Dona Ana particularly resents Don Juan's concept of a woman's mind and his conviction that marriage is "the most licentious of human institutions" and "a mantrap baited with simulated accomplishments and delusive idealizations." All this is to her "cynical and disgusting materialism," and she vies with Don Juan himself in vehemence as she defends the institution of marriage as viewed by the proper, conventional young lady.

Changed from an old crone into a lady of twenty-seven, Dona Ana has all the grace and attractiveness of Ann Whitefield. She is not convinced by the arguments made by the Devil and supported by the Statue. At the last, she is deeply moved by Don Juan's idealism and eloquence, and by his determination to leave Hell and spend his days in Heaven, "the home of the masters of reality." Once she grasps the idea of Life Force and of the Superman, she is not swerved by the Devil's remark that Superman does not yet exist and probably never will. Fervently she exclaims: "Not yet created! Then my work is not yet done. . . . A father! a father for the superman."

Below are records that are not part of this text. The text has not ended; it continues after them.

Lemma C10_srid_and_flags_witness :
  outcome (decode scenario_rgb 73 x00)
  = outcome (decode scenario_rgb_flags 73 x00).
Proof.
  set (mid := upd 54 (byte_of 16) scenario_rgb).
  transitivity (outcome (decode mid 73 x00)).
  - apply C10_srid_and_flags.
    apply (differ_only_upd _ scenario_rgb 54 x00 (byte_of 16)).
    + reflexivity.
    + left. lia.
  - apply C10_srid_and_flags.
    apply (differ_only_upd _ mid 61 (byte_of 4) (byte_of 116)).
    + reflexivity.
    + right. split.
      * assert (Hm : tag_offsets mid = [61; 65; 69]%nat)
          by (vm_compute; reflexivity).
        rewrite Hm. left. reflexivity.
      * intros k H4 H5 H6.
        change (u8 (byte_of 4)) with 4. change (u8 (byte_of 116)) with 116.
        change 116 with (Z.lor 4 112).
        rewrite Z.lor_spec.
        assert (Z.testbit 112 k = false) as ->; [|symmetry; apply orb_false_r].
        destruct (Z.ltb_spec k 0) as [Hneg|Hpos];
          [apply Z.testbit_neg_r; exact Hneg|].
        destruct (Z.ltb_spec k 7) as [Hlt|Hge].
        -- assert (k = 0 \/ k = 1 \/ k = 2 \/ k = 3) as [->|[->|[->| ->]]]
             by lia; reflexivity.
        -- apply (Z.bits_above_log2 112 k); [lia|].
           change (Z.log2 112) with 6. lia.
Defined.



(** ** The nodata value of the 3-band path *)

(** C4, as stated, fails: here band 0 is skipped, band 1 is the first
    processed band (nodata 5) and band 2 is a later processed band with
    another nodata value (7).  The value 5 is not remembered: nothing is,
    since the only assignment to [nodataval] is for band 0.  Bands 1 and 2
    are compared with what the variable held before the loop: with 7 there,
    band 1 is reported and band 2 is not; with 0 there, both are reported
    as different from 0. *)
Lemma C4_counterexample :
  decoded_warnings offline_first_input 70 (byte_of 7)
  = Some [W_offline (Some 0); W_nodataval 1 (byte_of 5) (byte_of 7)]
  /\ decoded_warnings offline_first_input 70 (byte_of 0)
     = Some [W_offline (Some 0); W_nodataval 1 (byte_of 5) (byte_of 0);
             W_nodataval 2 (byte_of 7) (byte_of 0)]
  /\ decoded_warnings offline_first_input 70 (byte_of 7)
     <> Some [W_offline (Some 0); W_nodataval 2 (byte_of 7) (byte_of 5)].
Proof.
  split; [vm_compute; reflexivity|].
  split; [vm_compute; reflexivity|].
  vm_compute. discriminate.
Qed.

(** C4, amended: in the 3-band path the nodata value that is remembered is
    that of band 0, when band 0 is processed; a later processed band leaves
    the remembered value as it is, and a nodata value that differs from it
    only adds a warning: the band's pixels are written and the cursor moves
    as for any processed band, whatever the two values are.  Accordingly,
    two inputs that differ only in nodata bytes of processed bands decode to
    the same raster. *)
Theorem C4_nodata_mismatch :
  (forall wkb bn nodataval d s tag tmp,
      0 <= bn < 4 ->
      nth_error wkb (ptr_ s) = Some tag -> band_skipped tag = false ->
      nth_error wkb (ptr_ s + 1) = Some tmp ->
      0 <= width_ s -> 0 <= height_ s ->
      (ptr_ s + 2 + payload_size s <= length wkb)%nat ->
      4 * (height_ s * width_ s) <= INT_MAX ->
      length d = (4 * payload_size s)%nat ->
      rgb_band wkb bn (nodataval, d) s
      = Some ((if bn =? 0 then tmp else nodataval,
               fill [Z.to_nat bn] 0
                    (slice wkb (ptr_ s + 2) (payload_size s)) d),
              advance (2 + payload_size s)
                (add_warnings
                   (if bn =? 0 then []
                    else if u8 tmp =? u8 nodataval then []
                         else [W_nodataval bn tmp nodataval]) s)))
  /\ (forall wkb1 wkb2 size uninit,
         differ_only (nodata_byte wkb1) wkb1 wkb2 ->
         outcome (decode wkb1 size uninit) = outcome (decode wkb2 size uninit)).
Proof.
  split.
  - intros wkb bn nodataval d s tag tmp Hbn Ht Hsk Hn Hw Hh Hlen Hint Hd.
    rewrite (rgb_band_supported wkb bn nodataval d s tag tmp) by assumption.
    unfold mismatch_warning, nonzero.
    destruct (bn =? 0); cbn [negb]; [reflexivity|].
    destruct (u8 tmp =? u8 nodataval); reflexivity.
  - intros wkb1 wkb2 size uninit H. apply decode_harmless.
    revert H. apply differ_only_weaken.
    intros i b1 b2 Hn. right. right. exact Hn.
Qed.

Audiences have remained uncertain whether or not Dona Ana was "apotheosized" — that is, followed Don Juan to Heaven, thus assuming the role of the Vital Woman in pursuit of the superior male. The Devil assures her that she will be in his palace before he and the Statue get there. Shaw himself, in an explanatory note, part of his summary of the Don Juan in Hell interlude, wrote: "Love is neither her pleasure nor her study: it is her business. So she, in the end, neither goes with Don Juan to heaven nor with the devil and her father to the palace of pleasure, but declares that her work is not yet finished. For though by her death she is done with the bearing of men to mortal fathers, she may yet, a Woman Immortal, bear the Superman to the Eternal Father."